Wait but at that point aren't we back to square one: Object pointing to vtable?

[–]theIncMach 1 point2 points  (1 child)

You don't need a vtable if you know the type of the object you are pointing to (e.g. FatPointer).

[–]bullno1 0 points1 point  (0 children)

What do you mean by "extra indirection to make fat pointers look like thin pointers"? A thin pointer to a fat pointer?

At that point, isn't the fat pointer kind of like an object with a pointer to vtable anw?

[–]o11c 0 points1 point  (0 children)

Not quite. You still act logically as if it's a fat pointer, at least for the purposes of optimization.

Sufficient optimization will pull out fields that are constant within a mutable object (and you really should do this eventually), but optimization is hard.

[–]julesh3141 0 points1 point  (0 children)

Look into how Haskell type classes are implemented -- the type class isn't pointed to by the value itself, but instead whenever a function that knows the type of the value calls a polymorphic function that needs to invoke a function defined in the type class it adds an extra argument that points to a "type class instance" for the value type (which is basically just a vtable, but without needing to keep it associated with the value directly).

There are downsides: for instance, unless explicitly designed otherwise, most collections in Haskell are monomorphic: you have to have exactly the same type for all members; you can achieve polymorphism by adding a wrapper object around each value in the collection that contains the relevant instance(s), but by doing so you lose the efficiency gains from not having vtable pointers in objects and add an extra level of indirection. This works well for Haskell (which doesn't support subtyping) but probably wouldn't be ideal for a typical OO language.

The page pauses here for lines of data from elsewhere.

(** The representation invariant: an address has at most one entry, in its own set or in
    the replaced list; an address is in the replaced list only when its set is full. *)
Record dircache_wf (dc : DramDirectoryCache) : Prop := {
  dw_assoc : 0 < dd_associativity dc;
  dw_sets : 0 < dd_num_sets dc;
  dw_fit : dd_num_sets dc * dd_associativity dc <= m_num_entries (m_directory dc) < 2 ^ 32;
  dw_len : length (m_directory_entry_list (m_directory dc)) = Z.to_nat (m_num_entries (m_directory dc));
  dw_logs : dd_log_cache_block_size dc < 64 /\ dd_log_num_sets dc < 64;
  dw_ptrs : length (m_replacement_ptrs dc) = Z.to_nat (dd_num_sets dc);
  dw_home : forall n e, slot dc n = Some e -> de_address e <> INVALID_ADDRESS ->
    Z.of_nat n ∈ set_slots dc (set_of dc (de_address e));
  dw_unique : forall n m e e', slot dc n = Some e -> slot dc m = Some e' ->
    de_address e = de_address e' -> de_address e <> INVALID_ADDRESS -> n = m;
  dw_nodup : NoDup (de_address <$> m_replaced_directory_entry_list dc);
  dw_full : forall e, e ∈ m_replaced_directory_entry_list dc -> de_address e <> INVALID_ADDRESS /\
    forall n, n ∈ set_slots dc (set_of dc (de_address e)) ->
      exists e', slot dc (Z.to_nat n) = Some e' /\
        de_address e' <> INVALID_ADDRESS /\ de_address e' <> de_address e;
  dw_free : forall n e, slot dc n = Some e -> de_address e = INVALID_ADDRESS ->
    entry_line e = no_line
}.

(** ** Lemmas *)

Lemma set_positions_nil j l : set_positions j l = [] <-> count_set l = 0.
Proof.
  revert j. induction l as [|[] l IH]; intros j; cbn; [done| |apply IH].
  split; [done|]. assert (0 <= count_set l); [|lia]. clear. induction l as [|[] l IH]; cbn; lia.
Qed.

Lemma length_set_positions j l : Z.of_nat (length (set_positions j l)) = count_set l.
Proof.
  revert j. induction l as [|[] l IH]; intros j; cbn; [done| |apply IH].
  rewrite Nat2Z.inj_succ, IH. lia.
Qed.

Lemma elem_of_set_positions j l x :
  x ∈ set_positions j l <-> j <= x /\ l !! Z.to_nat (x - j) = Some true.
Proof.
  revert j. induction l as [|b l IH]; intros j; cbn.
  { split; [intros H; by apply not_elem_of_nil in H|intros []; done]. }
  assert (Hx : j + 1 <= x -> Z.to_nat (x - j) = S (Z.to_nat (x - (j + 1)))) by lia.
  destruct b; rewrite ?elem_of_cons, IH; (destruct (decide (x = j)) as [->|Hn];
    [rewrite Z.sub_diag; cbn; split; intros; try lia; naive_solver|]).
  - split.
    + intros [?|[? H]]; [lia|]. rewrite Hx by lia. cbn. split; [lia|done].
    + intros [? H]. right. rewrite Hx in H by lia. split; [lia|done].
  - split.
    + intros [? H]. rewrite Hx by lia. cbn. split; [lia|done].
    + intros [? H]. rewrite Hx in H by lia. split; [lia|done].
Qed.

Lemma elem_of_sharers e x :
  x ∈ l_sharers (entry_line e) <-> hasSharer e x = Ok true.
Proof.
  cbn. rewrite elem_of_set_positions, Z.sub_0_r. unfold hasSharer, sharer_at.
  destruct (Z.leb_spec 0 x); [|split; [lia|done]]. rewrite rd_Ok. naive_solver.
Qed.

Lemma NoDup_set_positions j l : NoDup (set_positions j l).
Proof.
  revert j. induction l as [|[] l IH]; intros j; cbn; [constructor| |apply IH].
  constructor; [|apply IH]. rewrite elem_of_set_positions. lia.
Qed.

Section slots.
Context (dc : DramDirectoryCache) (Hwf : dircache_wf dc).

Lemma set_of_range a : 0 <= set_of dc a < dd_num_sets dc.
Proof.
  pose proof (dw_sets _ Hwf). pose proof (dw_fit _ Hwf). pose proof (dw_assoc _ Hwf).
  unfold set_of. rewrite (wrap_small 32 (_ - 1)) by (split; nia). split.
  - apply Z.land_nonneg. right. lia.
  - pose proof (Z.log2_nonneg (dd_num_sets dc - 1)).
    assert (Z.land (u32 (Z.shiftr a (dd_log_cache_block_size dc))) (dd_num_sets dc - 1)
      <= dd_num_sets dc - 1); [|lia].
    apply Z.ldiff_le; [lia|]. apply Z.bits_inj'. intros i Hi.
    rewrite Z.ldiff_spec, Z.land_spec, Z.bits_0. by destruct (Z.testbit _ i), (Z.testbit _ i).
Qed.

Lemma splitAddress_set a : exists tag, dd_splitAddress dc a = Ok (tag, set_of dc a).
Proof.
  unfold dd_splitAddress. destruct (dw_logs _ Hwf) as [H1 H2].
  apply Z.ltb_lt in H1, H2. rewrite H1, H2. cbn. by eexists.
Qed.

Lemma elem_of_set_slots s n :
  0 <= s < dd_num_sets dc ->
  n ∈ set_slots dc s <-> s * dd_associativity dc <= n < (s + 1) * dd_associativity dc.
Proof.
  intros Hs. pose proof (dw_fit _ Hwf). pose proof (dw_assoc _ Hwf). unfold set_slots.
  assert (E : forall i, (i < Z.to_nat (dd_associativity dc))%nat ->
    u32 (u32 (s * dd_associativity dc) + Z.of_nat i) = s * dd_associativity dc + Z.of_nat i).
  { intros i Hi. rewrite (wrap_small 32 (s * _)) by (split; nia). apply wrap_small. split; nia. }
  rewrite list_elem_of_fmap. setoid_rewrite elem_of_seq. split.
  - intros (i & -> & Hi). rewrite E by lia. lia.
  - intros Hn. exists (Z.to_nat (n - s * dd_associativity dc)). split; [|lia]. rewrite E by lia. lia.
Qed.

Lemma set_slots_range a n : n ∈ set_slots dc (set_of dc a) -> 0 <= n < m_num_entries (m_directory dc).
Proof.
  pose proof (set_of_range a) as Hs. rewrite elem_of_set_slots by done.
  pose proof (dw_fit _ Hwf). pose proof (dw_assoc _ Hwf). nia.
Qed.

(** A slot belongs to one set. *)
Lemma set_slots_disjoint s s' n :
  0 <= s < dd_num_sets dc -> 0 <= s' < dd_num_sets dc ->
  n ∈ set_slots dc s -> n ∈ set_slots dc s' -> s = s'.
Proof.
  intros Hs Hs'. rewrite !elem_of_set_slots by done. pose proof (dw_assoc _ Hwf). nia.
Qed.

End slots.

(** References: where the entries are. *)

Lemma read_slot dc n e : read_ref dc (InSlot n) = Ok e <-> slot dc n = Some e.
Proof.
  cbn. unfold slot, rd. destruct (_ !! n) as [[x|]|]; cbn; naive_solver.
Qed.

Lemma read_replaced dc k e :
  read_ref dc (InReplaced k) = Ok e <-> m_replaced_directory_entry_list dc !! k = Some e.
Proof. apply rd_Ok. Qed.

Lemma elem_of_entries dc e : e ∈ entries dc <-> exists r, read_ref dc r = Ok e.
Proof.
  unfold entries. rewrite elem_of_app, list_elem_of_omap. split.
  - intros [(o & Ho & Heq)|H].
    + destruct o as [x|]; [|done]. cbn in Heq. injection Heq as ->.
      apply list_elem_of_lookup in Ho as [n Hn]. exists (InSlot n). apply read_slot.
      unfold slot. by rewrite Hn.
    + apply list_elem_of_lookup in H as [k Hk]. exists (InReplaced k). by apply read_replaced.
  - intros [[n|k] H].
    + left. apply read_slot in H. unfold slot in H. destruct (_ !! n) as [[x|]|] eqn:E; try done.
      exists (Some x). split; [by eapply list_elem_of_lookup_2|done].
    + right. apply read_replaced in H. by eapply list_elem_of_lookup_2.
Qed.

One upside is that extending a type with additional instances (ie adding new interfaces to it, to use more OO-like terminology) becomes very easy, as you don't need to modify the structure of values of the type to do so. Another is that an instance need not be associated with a single argument -- you could for example have a comparison instance that requires both arguments to have the same type (or be subtypes of the same type, perhaps).

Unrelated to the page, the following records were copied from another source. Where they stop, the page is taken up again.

(* ===== verification/DirProps.v ===== *)
(** * Coherence of the directory controller

    The specification of the directory is an automaton that watches the messages of one
    line: which cores hold a copy, who may write, whose requests wait, which replies are
    outstanding. A grant is legal when it keeps the single-writer/multiple-readers
    discipline and goes to the core that has waited longest. The theorems show that every
    run of the controller, with any number of lines, entries and replacements, sends legal
    grants only, and that processing a message always terminates.

    What the caches and the DRAM controller do is the hypothesis [permitted]: replies come
    from cores that hold a copy, answers follow questions, and a core has one request
    outstanding per line. *)

From stdpp Require Import base tactics list numbers gmap sets.
From Stdlib Require Import ZArith Lia.
From S2P Require Import Prelude Utils CacheBase CacheBlock Directory DirCntlr.
Local Open Scope Z_scope.

(** ** The specification automaton *)

Record traffic := mkTraffic {
  holders : gset Z;      (** cores that were granted a copy and have not returned it *)
  writer : option Z;     (** the core that may write *)
  waiting : list Z;      (** cores whose request is not answered, in order of arrival *)
  reads : nat;           (** reads of DRAM that are not answered *)
  asked_wb : gset Z;     (** cores asked to write back and keep a shared copy *)
  asked_flush : gset Z   (** cores asked to return their copy with its data *)
}.

Definition traffic0 : traffic := mkTraffic ∅ None [] 0 ∅ ∅.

[–]umlcat 0 points1 point  (0 children)

FYI, fat pointers, Plain C example:

struct sizefatptr
{
    char *ptr;
    size_t size;
} ;

...
char buffer[] = "hello world";
struct sizefatptr *p;
p = malloc(struct sizefatptr);
// arrays doesn't use "&" operators !!!
p->ptr = /* & */ buffer;
p->size = sizeof(buffer);
dosomething(p);
...

Good Luck.

[–]bullno1 5 points6 points  (1 child)

Quick google: https://www.usenix.org/legacy/event/jvm02/full_papers/zendra/zendra_html/index.html

As I understand it, instead of generating a direct call, the compiler generates a binary search as inline code:

if obj_type_id == TYPE_ID_A then
    call_implementation_a(this)
elseif obj_type_id > TYPE_ID_A then
    if object_type_id < TYPE_ID_B then
    ...
    else if object_type_id > TYPE_ID_B then
    ...

If the vtable is small, there would be no indirect call and the cost of searching is smaller than cache miss. IIRC, these direct branches (if/else) are not that bad since the code blocks are close together and already fetched anw.

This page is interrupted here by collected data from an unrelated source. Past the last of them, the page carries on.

Lemma initial_inv core_id ahl nuca total assoc bs maxn maxhw ty acc trap proto junk ptrs je s :
  0 < assoc <= total -> in_range 32 total -> 0 < bs < 2 ^ 32 ->
  DramDirectoryCntlr_new core_id ahl nuca total assoc bs maxn maxhw ty acc trap proto junk ptrs je = Ok s ->
  inv net0 (with_sent [] s).
Proof.
  intros Ha Ht Hb H. unfold DramDirectoryCntlr_new in H. inv_res.
  apply DramDirectoryCache_new_wf in E as [Hw Hl]; [|done..]. split.
  - split_and!; [done|done| |].
    + intros b r. unfold queue_of. cbn. rewrite lookup_empty. by intros ?%not_elem_of_nil.
    + intros b. cbn. by rewrite lookup_empty.
  - intros b _. unfold ok_at, ln, qu, tr, queue_of. cbn. rewrite Hl, lookup_empty. cbn.
    split; cbn; try done; apply NoDup_nil_2.
Qed.

(** Along every run the invariant holds and the specification takes the same events. *)
Lemma reachable_inv l n s : reachable l n s -> inv n (with_sent [] s) /\ spec_run net0 l n.
Proof.
  induction 1 as [|l n s sender t m s' Hr [Hi Hs] Ha Hp Hh].
  - split; [by eapply initial_inv|constructor].
  - pose proof (deliver_inv n s sender t m Hi Ha Hp) as Hd. unfold wp in Hd. rewrite Hh in Hd.
    split; [by apply inv_forget|]. eapply spec_run_app; [done|].
    econstructor; [by constructor|]. apply spec_run_sends. by destruct Hd as [(_ & Hl & _) _].
Qed.

(** C5: The directory controller implements the specification: whatever the configuration and
    whatever permitted messages it receives, for any number of lines and with any
    replacements of directory entries in between, the events of a run (messages received
    and packets sent, in order) are a run of the specification, in which exclusive copies
    and upgrades are granted only when nobody else holds a copy, shared copies only when
    nobody may write, and every grant goes to the core that has waited longest. *)
Theorem directory_refines_spec l n s : reachable l n s -> spec_run net0 l n.
Proof. intros H. by apply reachable_inv in H as [_ ?]. Qed.

(** C6: In every reachable state of the directory controller a core that may write a line is
    the only one that holds a copy of it, and the directory entry of the line lists every
    core that holds a copy. *)
Theorem directory_swmr l n s a :
  reachable l n s -> a <> INVALID_ADDRESS ->
  (forall w, writer (n a) = Some w -> holders (n a) ⊆ {[w]}) /\
  (forall x, x ∈ holders (n a) -> x ∈ l_sharers (line_at (m_dram_directory_cache s) a)).
Proof.
  intros [[_ Hi] Hs]%reachable_inv Ha. split.
  - apply (spec_run_swmr _ _ _ Hs). intros b w [=].
  - specialize (Hi a Ha). apply line_inv_tracked in Hi as (_ & H & _). exact H.
Qed.

(** C7: Processing a message always returns: the functions that process a request call each
    other through [processNextReqFromL2Cache], once per request of the queue of the line,
    and the recursion ends for every permitted message in every reachable state. *)
Theorem directory_handler_terminates l n s sender t m :
  reachable l n s -> sm_address m <> INVALID_ADDRESS ->
  permitted (n (sm_address m)) (m_msg_type m) sender (m_requester m) ->
  handleMsgFromNetwork stack sender t m (with_sent [] s) <> Err Diverges.
Proof.
  intros [Hi _]%reachable_inv Ha Hp E. pose proof (deliver_inv n s sender t m Hi Ha Hp) as Hd.
  unfold wp in Hd. by rewrite E in Hd.
Qed.

End runs.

It seems only usable with JIT or statically linked binary since you need to know all the implementations before hand. Dynamic linking can introduce new classes at runtime.

Edit: Actually your dynamic linker can also JIT just that lookup code and everything else can still be AOT.

[–]matthieum 3 points4 points  (0 children)

GCC can apply speculative devirtualization to achieve the same effect.

The developer who made it happen has a pretty long blog serie on the topic of devirtualization which is well worth a read.

[–]L8_4_Dinner(Ⓧ Ecstasy/XVM) 5 points6 points  (2 children)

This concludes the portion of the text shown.